Importance of Influenza Vaccination

Why is it important to protect yourself from flu – especially this year? This flu season comes while we are already fighting a global COVID-19 pandemic, and these two contagious respiratory illnesses both present with very similar symptoms.

According to Dr. Mike Haddad, Chief of Staff, protecting yourself and others during this year’s flu season coupled with COVID-19 will not only benefit you and your loved ones, but also help ease the burden on healthcare workers and retain capacity in our hospitals.

Q: What does the hospital do to prepare for flu season?

A: Each year we launch a campaign to encourage staff and Professional Staff to get vaccinated and make the process as easy as possible. The campaign includes tactics to raise awareness of the importance of being immunized and dispel myths about the vaccine and provide the vaccine in convenient locations throughout the hospital.

Q: Why is it so important for people to get their flu vaccines?

While we are all worried about COVID-19, it is important to remember that flu can also be a serious disease, particularly in those with underlying health conditions. There’s no way to tell flu symptoms — like fever, headaches and muscle pains — from COVID-19 symptoms. As of now, we don’t have the COVID vaccine in Canada, but we do have a tried and tested vaccine for influenza (the flu). Getting vaccinated for flu protects us and our families. When healthcare workers are vaccinated it also protects them, their families and their patients, some of whom may not be able to get vaccinated for flu. If we have a high vaccination rate for flu, it can also take some of the guesswork out for someone who develops other respiratory symptoms.

The influenza virus, like COVID-19, can be shed by infected persons before they have symptoms. Healthcare workers have a higher risk of being exposed to influenza during patient care.  Healthcare workers who are unknowingly shedding flu virus are putting their patients, coworkers and families at risk of influenza. The flu vaccine can significantly minimize that risk.

Q: What would you say to those who argue that the flu vaccine isn’t as necessary this year because we’re already doing things like washing our hands and wearing a mask more often, so that will decrease our chance of getting the flu?

A: Some countries have reported a milder flu season this year but that is not a perfect predictor. Conditions keep changing, and what the general public is doing to combat COVID-19 keeps evolving as pandemic fatigue takes root. The safe thing to do is get vaccinated for flu, in addition to practicing the basics like handwashing, physical distancing and wearing masks indoors in public spaces.

Q: In addition to getting the flu shot, what else can people do this year to stay healthy during flu season?

Frequent hand hygiene is the best way to prevent infection.
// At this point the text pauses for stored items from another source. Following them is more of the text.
(** * ChaosMaker: the configuration store, the query encoder and the
      redirect resolver

    A shallow embedding of [server/services/configStore.ts] and of the
    [POST /] and [GET /:filename] handlers of [server/routes/redirect.ts],
    with the properties the specification states about them.

    Conventions of the embedding.
    - A JavaScript string is a [string]; the only characters the code
      inspects are ASCII.
    - A JavaScript number is an integer of [Z]: every numeric field of the
      data model (segment index, sequence, bitrate, ladder rung, [ms],
      [code], [rate]) is an integer, and Number-to-string conversion of an
      integer below 10^21 in magnitude is its decimal numeral.
    - The fields of a record have the types the interfaces declare; what
      an ill-typed request body or file would make the code do is not
      modelled.
    - An optional property ([i?], [sq?], ...) is an [option]; [None] is
      [undefined].
    - The insertion-ordered [Map<string, ChaosProxyConfig>] is an
      association list in insertion order, oldest entry first. *)

From Stdlib Require Import List String Ascii ZArith Bool Lia.
From Stdlib Require Import Numbers.DecimalString.
Import ListNotations.

Open Scope list_scope.
Open Scope string_scope.

Set Warnings "-register-all".

(** ** Insertion-ordered maps

    [Map] keeps its entries in insertion order: [set] on a key that is
    present replaces the value where it stands, [set] on a new key adds the
    entry at the end, [delete] removes the entry and reports whether there
    was one. The own properties of a plain object with non-numeric keys
    behave the same way under assignment. *)

Module OrderedMap.

Section WithValues.

Context {V : Type}.

Definition t : Type := list (string * V).

Definition empty : t := [].

Fixpoint has (k : string) (m : t) : bool :=
  match m with
  | [] => false
  | (k', _) :: r => if String.eqb k' k then true else has k r
  end.

Fixpoint get (k : string) (m : t) : option V :=
  match m with
  | [] => None
  | (k', v) :: r => if String.eqb k' k then Some v else get k r
  end.

Fixpoint set (k : string) (v : V) (m : t) : t :=
  match m with
  | [] => [(k, v)]
  | (k', v') :: r =>
      if String.eqb k' k then (k', v) :: r else (k', v') :: set k v r
  end.

Fixpoint remove (k : string) (m : t) : t :=
  match m with
  | [] => []
  | (k', v) :: r => if String.eqb k' k then r else (k', v) :: remove k r
  end.

Definition delete (k : string) (m : t) : bool * t :=
  (has k m, remove k m).

Definition keys (m : t) : list string := map fst m.

Definition values (m : t) : list V := map snd m.

(** What [saveConfig] does to the map: [delete] the entry if there is
    one, then [set]. *)
Definition upsert (k : string) (v : V) (m : t) : t :=
  set k v (if has k m then snd (delete k m) else m).

(** A [Map] never holds two entries under one key. *)
Definition wf (m : t) : Prop := NoDup (keys m).

(** Number of entries stored under a key. *)
Definition count (k : string) (m : t) : nat :=
  List.length (filter (fun kv : string * V => String.eqb (fst kv) k) m).

End WithValues.

Arguments t : clear implicits.

End OrderedMap.

(** ** JavaScript values and the primitives the code relies on *)

Module JS.

(** The values [toUnquotedJson] can be handed ([obj: any]). An object is
    the list of its own enumerable properties in insertion order, which is
    the order [Object.entries] returns them in. *)
Inductive Value : Type :=
| Undefined
| Null
| Bool (b : bool)
| Number (n : Z)
| Str (s : string)
| Array (items : list Value)
| Object (props : list (string * Value)).

(** Number-to-string, as a template literal or [JSON.stringify] does it. *)
Definition numberToString (n : Z) : string :=
  NilEmpty.string_of_int (Z.to_int n).

Definition booleanToString (b : bool) : string :=
  if b then "true" else "false".

Definition hexDigit (n : nat) : ascii :=
  match n with
  | 0 => "0" | 1 => "1" | 2 => "2" | 3 => "3" | 4 => "4" | 5 => "5"
  | 6 => "6" | 7 => "7" | 8 => "8" | 9 => "9" | 10 => "a" | 11 => "b"
  | 12 => "c" | 13 => "d" | 14 => "e" | _ => "f"
  end%char.

Definition backslash : ascii := ascii_of_nat 92.

Definition dquote : string := String (ascii_of_nat 34) "".

(** [QuoteJSONString] on one character: the two-character escapes, the
    [\u00xx] form for the other control characters, the character itself
    otherwise. *)
Definition quoteJSONChar (c : ascii) : string :=
  let n := nat_of_ascii c in
  if Nat.eqb n 8 then String backslash "b"
  else if Nat.eqb n 9 then String backslash "t"
  else if Nat.eqb n 10 then String backslash "n"
  else if Nat.eqb n 12 then String backslash "f"
  else if Nat.eqb n 13 then String backslash "r"
  else if Nat.eqb n 34 then String backslash dquote
  else if Nat.eqb n 92 then String backslash (String backslash "")
  else if Nat.ltb n 32 then
    String backslash
      ("u00" ++ String (hexDigit (n / 16)) (String (hexDigit (n mod 16)) ""))
  else String c "".

Fixpoint quoteJSONBody (s : string) : string :=
  match s with
  | EmptyString => ""
  | String c r => quoteJSONChar c ++ quoteJSONBody r
  end.

Definition quoteJSONString (s : string) : string :=
  dquote ++ quoteJSONBody s ++ dquote.

(** [JSON.stringify] on the values that reach the last line of
    [toUnquotedJson]: primitives, [null] and [undefined]. Its result on
    [undefined] is [undefined], which is [None] here. *)
Definition stringifyPrimitive (v : Value) : option string :=
  match v with
  | Undefined => None
  | Null => Some "null"
  | Bool b => Some (booleanToString b)
  | Number n => Some (numberToString n)
  | Str s => Some (quoteJSONString s)
  | Array _ | Object _ => None
  end.

(** [Array.prototype.join]: an [undefined] element contributes the empty
    string. *)
Definition join (sep : string) (parts : list (option string)) : string :=
  String.concat sep (map (fun p => match p with Some s => s | None => "" end) parts).

(** Interpolation [${e}] of a value that is a string or [undefined]. *)
Definition interpolate (p : option string) : string :=
  match p with Some s => s | None => "undefined" end.

(** [s.endsWith(suffix)]: some tail of [s] is [suffix]. *)
Fixpoint endsWith (s suffix : string) : bool :=
  if String.eqb s suffix then true
  else match s with
       | EmptyString => false
       | String _ r => endsWith r suffix
       end.

(** [s.slice(0, -k)] for a positive [k]. *)
Definition sliceDropLast (k : nat) (s : string) : string :=
  substring 0 (String.length s - k) s.

Fixpoint toUpperCase (s : string) : string :=
  match s with
  | EmptyString => ""
  | String c r =>
      let n := nat_of_ascii c in
      String (if Nat.leb 97 n && Nat.leb n 122 then ascii_of_nat (n - 32) else c)
             (toUpperCase r)
  end.

End JS.

(** ** [server/services/configStore.ts] *)

(** [protocol: 'hls' | 'dash'] *)
Inductive Protocol : Type := hls | dash.

Definition protocolToString (p : Protocol) : string :=
  match p with hls => "hls" | dash => "dash" end.

(** [streamType?: 'live' | 'vod'] *)
Inductive StreamType : Type := live | vod.

(** [i?: number | '*'] *)
Inductive IndexValue : Type :=
| IndexNumber (n : Z)
| IndexAll.

Record Delay : Type := mkDelay {
  delay_i : option IndexValue;
  delay_sq : option Z;
  delay_rsq : option Z;
  delay_br : option Z;
  delay_l : option Z;
  delay_ms : option Z
}.

Record StatusCode : Type := mkStatusCode {
  status_i : option IndexValue;
  status_sq : option Z;
  status_rsq : option Z;
  status_br : option Z;
  status_code : option Z
}.

Record Timeout : Type := mkTimeout {
  timeout_i : option IndexValue;
  timeout_sq : option Z;
  timeout_rsq : option Z;
  timeout_br : option Z
}.

Record Throttle : Type := mkThrottle {
  throttle_i : option IndexValue;
  throttle_sq : option Z;
  throttle_rsq : option Z;
  throttle_br : option Z;
  throttle_rate : option Z
}.

(** [interface ChaosProxyConfig]. The interface declares [sourceUrl] as a
    string; [generateProxyUrl] nevertheless guards against a record without
    one (records read back from the file are not validated), so the field is
    an [option] and [None] is that missing property. *)
Record ChaosProxyConfig : Type := mkConfig {
  name : string;
  instanceUrl : string;
  sourceUrl : option string;
  protocol : Protocol;
  streamType : option StreamType;
  description : option string;
  delays : list Delay;
  statusCodes : list StatusCode;
  timeouts : list Timeout;
  throttles : list Throttle
}.

(** *** The serializer *)

(** [toUnquotedJson(obj: any): string]. The result is [None] only where the
    JavaScript function returns [undefined], that is on [undefined] itself.
    [.filter(...).map(...)] over the entries is one traversal here: an entry
    whose value is [undefined] yields nothing, any other entry yields its
    rendering. *)
Fixpoint toUnquotedJson (obj : JS.Value) : option string :=
  match obj with
  | JS.Array items =>
      Some ("[" ++ JS.join "," (map toUnquotedJson items) ++ "]")
  | JS.Object props =>
      let entries :=
        flat_map (fun kv : string * JS.Value =>
               let (key, value) := kv in
               match value with
               | JS.Undefined => []
               | JS.Number n => [key ++ ":" ++ JS.numberToString n]
               | JS.Str s =>
                   if String.eqb s "*" then [key ++ ":*"]
                   else [key ++ ":" ++ JS.dquote ++ s ++ JS.dquote]
               | JS.Bool b => [key ++ ":" ++ JS.booleanToString b]
               | _ => [key ++ ":" ++ JS.interpolate (toUnquotedJson value)]
               end)
            props
      in
      Some ("{" ++ String.concat "," entries ++ "}")
  | _ => JS.stringifyPrimitive obj
  end.

(** *** The store *)

(** What [chaos-configs.json] holds: nothing (no such file), something that
    [JSON.parse] or the traversal rejects, or an array of configurations.
    [JSON.stringify] followed by [JSON.parse] gives back the records it was
    given, unset optional properties staying unset, so the text in between
    is not modelled. [writable] tells whether [fs.writeFileSync] succeeds. *)
Inductive FileContent : Type :=
| NoFile
| Unreadable
| Holds (records : list ChaosProxyConfig).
Staying home if you’re sick protects others from getting infected. Stay away from people who are sick to protect yourself. In addition, regular exercise, sleep and eating well is a good approach for everyone!

Q: What should people do if they develop flu-like symptoms?
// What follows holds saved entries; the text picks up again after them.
(** * Web Log Analytics Dashboard: filtering, aggregation, credentials

    A shallow embedding of [app.py]: the data filter [filter_dataframe], the
    aggregations behind the overview page ([update_metrics],
    [update_request_type_pie], [update_age_group_chart],
    [update_statistics_table]), the registration and login callbacks and the
    page router [display_page].

    Conventions of the embedding.
    - A DataFrame is the list of its rows, in index order.  The global [df]
      is always the value returned by [load_data], which converts the
      [timestamp] column with [pd.to_datetime(..., errors='coerce')] and
      creates the columns country, request_type, age_group and continent
      when the file lacks them.  So a frame here has a datetime [timestamp]
      column, where a value that did not parse is [NaT], and the four
      categorical columns; the guards [is_datetime64_any_dtype] and
      ['col' in filtered_df.columns] of the source are then always
      satisfied.
    - A cell of a categorical column read from the CSV file may be missing
      (NaN): such cells are [None].
    - A Python string is the list of its characters, each with a code point
      below 256; among these the decimal digits are 0 to 9.
    - Floating point results are kept exact: a rational, the square root of
      a rational, or NaN.
    - Python exceptions are explicit ([Raise]); DataFrame objects live in a
      heap and are named by references, so that copies, fresh results and
      aliases of the input are told apart. *)

From Stdlib Require Import ZArith QArith Ascii String List DecimalString DecimalNat.
From stdpp Require Import gmap strings list sorting.
(** ** Reflected subtraction *)

(** C10.  [__rsub__] and [__sub__] are one function.  With an instance [a] on
    the right of a subtraction and a left operand [x] that is no dictionary,
    the result is [a.__add__(x.__neg__())]; for a number [s] both [s - a] and
    [a - s] are the dictionary with the keys of [a] and the payloads
    [a[k] - s]. *)
Theorem reflected_subtraction :
  (forall (a : dict) (x : PyVal), ParamDict.__rsub__ a x = ParamDict.__sub__ a x) /\
  (forall (a : dict) (x : PyVal), is_dict x = false ->
      minus x a = ParamDict.neg x ≫= ParamDict.__add__ a) /\
  (forall (a : dict) (s : Qc), wf a ->
      exists r,
        minus (PNum s) a = Ok r /\
        ParamDict.__sub__ a (PNum s) = Ok r /\
        keys r = keys a /\
        forall k y, get a k = Some y ->
          exists z, get r k = Some z /\ data z = (data y - s)%Qc).
Proof.
  split; [reflexivity|]. split.
  - intros a x Hx. destruct x; simpl in *; done.
  - intros a s Ha. eexists. split; [by apply sub_number|].
    split; [by apply sub_number|]. split; [apply keys_map_values|].
    intros k y Hy. eexists. split; [rewrite get_map_values, Hy; reflexivity|done].
Qed.

Lemma reflected_subtraction_witness :
  minus (PNum (Q2Qc 1)) ex_A = ParamDict.neg (PNum (Q2Qc 1)) ≫= ParamDict.__add__ ex_A /\
  exists r,
    minus (PNum (Q2Qc 1)) ex_A = Ok r /\
    ParamDict.__sub__ ex_A (PNum (Q2Qc 1)) = Ok r /\
    keys r = keys ex_A /\
    forall k y, get ex_A k = Some y ->
      exists z, get r k = Some z /\ data z = (data y - Q2Qc 1)%Qc.
Proof.
  split.
  - apply (proj1 (proj2 reflected_subtraction) ex_A (PNum (Q2Qc 1))). reflexivity.
  - apply (proj2 (proj2 reflected_subtraction) ex_A (Q2Qc 1) wf_ex_A).
Defined.

(** [1 - {w1: 2, w2: 4}] is [{w1: 1, w2: 3}], not [{w1: -1, w2: -3}]. *)
Example one_minus_ex_A :
  minus (PNum (Q2Qc 1)) ex_A = Ok [("w1", host (Q2Qc 1)); ("w2", host (Q2Qc 3))].
Proof.
  unfold minus. change (ParamDict.__rsub__ ex_A ?x) with (ParamDict.__sub__ ex_A x).
  rewrite (sub_number _ _ wf_ex_A). unfold map_values, ex_A. simpl.
  repeat f_equal; by apply Tensor_eq.
Qed.

(** * The operands in the store *)

(** C5.  Whatever the operands, and whether the call returns or raises, each
    arithmetic method (add, scale, negate, subtract, divide) leaves every
    object of the store as it was, so the keys and values of both operands
    read after the call as they did before.  A reference it returns is to an
    instance of the class that the store did not hold before.  On operands
    that read as a dictionary [a] and a value [v], it returns exactly when
    the method on values returns on [a] and [v], the new instance then reads
    as the returned dictionary, and otherwise both raise the same exception. *)
Theorem operands_unmodified (m : Store.loc -> Store.Ref -> Store.M Store.loc)
    (mv : dict -> PyVal -> Result dict)
    (h : Store.Heap) (self : Store.loc) (other : Store.Ref) :
  (m, mv) ∈ Store.methods ->
  (forall l o, h !! l = Some o -> (m self other h).1 !! l = Some o) /\
  (forall d, Store.view h self = Some d -> Store.view (m self other h).1 self = Some d) /\
  (forall v, Store.view_ref h other = Some v ->
             Store.view_ref (m self other h).1 other = Some v) /\
  (forall r, (m self other h).2 = Ok r ->
     h !! r = None /\
     exists its, (m self other h).1 !! r = Some (Store.OParamDict its)) /\
  (forall a v, Store.view h self = Some a -> Store.view_ref h other = Some v ->
     match (m self other h).2, mv a v with
     | Ok r, Ok d => Store.view (m self other h).1 r = Some d
     | Raise e, Raise e' => e = e'
     | _, _ => False
     end).
Proof.
  intros Hm. pose proof (frame_methods m mv self other Hm h) as Hp.
  split; [|split; [|split; [|split]]].
  - intros l o Hl. by apply (prefix_lookup_Some h).
  - intros d. by apply view_mono.
  - intros v. by apply view_ref_mono.
  - intros r Hr. apply (fresh_methods m mv self other Hm h).
    destruct (m self other h) as [h' res]. simpl in Hr. by rewrite Hr.
  - intros a v Ha Hv.
    destruct (Store_refines m mv h self other a v Hm Ha Hv) as [_ Hs].
    destruct ((m self other h).2) as [r|e], (mv a v) as [d|e']; try done.
    by apply is_instance_dict.
Qed.

(** [ex_G - ex_B] in the store of the examples. *)
Lemma operands_unmodified_witness :
  (forall l o, Store.ex_heap !! l = Some o ->
     (Store.__sub__ 2 (Store.RObj 5) Store.ex_heap).1 !! l = Some o) /\
  (forall d, Store.view Store.ex_heap 2 = Some d ->
     Store.view (Store.__sub__ 2 (Store.RObj 5) Store.ex_heap).1 2 = Some d) /\
  (forall v, Store.view_ref Store.ex_heap (Store.RObj 5) = Some v ->
     Store.view_ref (Store.__sub__ 2 (Store.RObj 5) Store.ex_heap).1 (Store.RObj 5) = Some v) /\
  (forall r, (Store.__sub__ 2 (Store.RObj 5) Store.ex_heap).2 = Ok r ->
     Store.ex_heap !! r = None /\
     exists its, (Store.__sub__ 2 (Store.RObj 5) Store.ex_heap).1 !! r
                 = Some (Store.OParamDict its)) /\
  (forall a v, Store.view Store.ex_heap 2 = Some a ->
     Store.view_ref Store.ex_heap (Store.RObj 5) = Some v ->
     match (Store.__sub__ 2 (Store.RObj 5) Store.ex_heap).2, ParamDict.__sub__ a v with
     | Ok r, Ok d => Store.view (Store.__sub__ 2 (Store.RObj 5) Store.ex_heap).1 r = Some d
     | Raise e, Raise e' => e = e'
     | _, _ => False
     end).
Proof.
  apply (operands_unmodified Store.__sub__ ParamDict.__sub__
           Store.ex_heap 2 (Store.RObj 5)).
  unfold Store.methods. listed.
Defined.

(** The same call, evaluated: the store grows from 6 to 15 objects, the
    result is the new object 14 and reads [{w1: 1, w2: 3}], and the operands
    at 2 and 5 read as before. *)
Example sub_in_store :
  let h' := (Store.__sub__ 2 (Store.RObj 5) Store.ex_heap).1 in
  (Store.__sub__ 2 (Store.RObj 5) Store.ex_heap).2 = Ok 14 /\
  length h' = 15 /\
  Store.view h' 14 = Some [("w1", host (Q2Qc 1)); ("w2", host (Q2Qc 3))] /\
  Store.view Store.ex_heap 2 = Some ex_G /\ Store.view h' 2 = Some ex_G /\
  Store.view Store.ex_heap 5 = Some ex_B /\ Store.view h' 5 = Some ex_B.
Proof. vm_compute. repeat split; reflexivity. Qed.

(** * More of the arithmetic of the class *)

Lemma prototype_keys (a : dict) other op r :
  wf a -> ParamDict._prototype a other op = Ok r -> keys r = keys a.
Proof.
  intros Ha Hr.
  destruct (is_number other) eqn:Hn.
  { destruct other; simpl in Hn; try done.
    rewrite prototype_number in Hr by done. injection Hr as <-.
    apply keys_map_values. }
  destruct (as_dict other) as [b|] eqn:Hb; [|destruct other; done].
  destruct (decide (keys a ⊆ keys b)) as [Hsub|Hsub].
  - rewrite (prototype_as_dict a b other op Hb Ha Hsub) in Hr. injection Hr as <-.
    apply keys_map_values.
  - destruct (prototype_dict_missing a b op Ha Hsub) as (k & _ & _ & H1 & H2).
    destruct other; simpl in Hb; try done; injection Hb as ->; congruence.
Qed.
It’s most important to get the care you need. If you’re really sick, feeling short of breath or chest pain or other severe symptoms, you should come to the Emergency Department. Make sure you let the healthcare team know right away that you have flu-like symptoms and they will take precautions, both for flu and for COVID-19.

If you’re feeling a bit tired or achy but you’re not too sick to seek medical attention, then talk to your own healthcare provider virtually, or call Telehealth to get instructions. In some cases, it will be most appropriate to isolate at home. Getting tested for COVID-19 at an assessment centre will identify whether you have COVID-19. Generally speaking, keep hydrated, get plenty of rest and stay away from others. If you have a underlying medical conditions that could make your flu illness more severe, ask your healthcare provider about the appropriateness of anti-viral therapy.

Q: Is there anything else people should know about the importance of getting their flu vaccine during the pandemic?

The flu vaccine is safe – it has been used year after year with very few side effects aside from a sore arm.

Some people question why they should get the flu vaccine when it’s only between 50 and 70 per cent effective, but I would say that not getting the flu shot is zero per cent effective. Getting vaccinated increases your chance of not even getting the flu at all, or making it less severe in most cases if you do get it.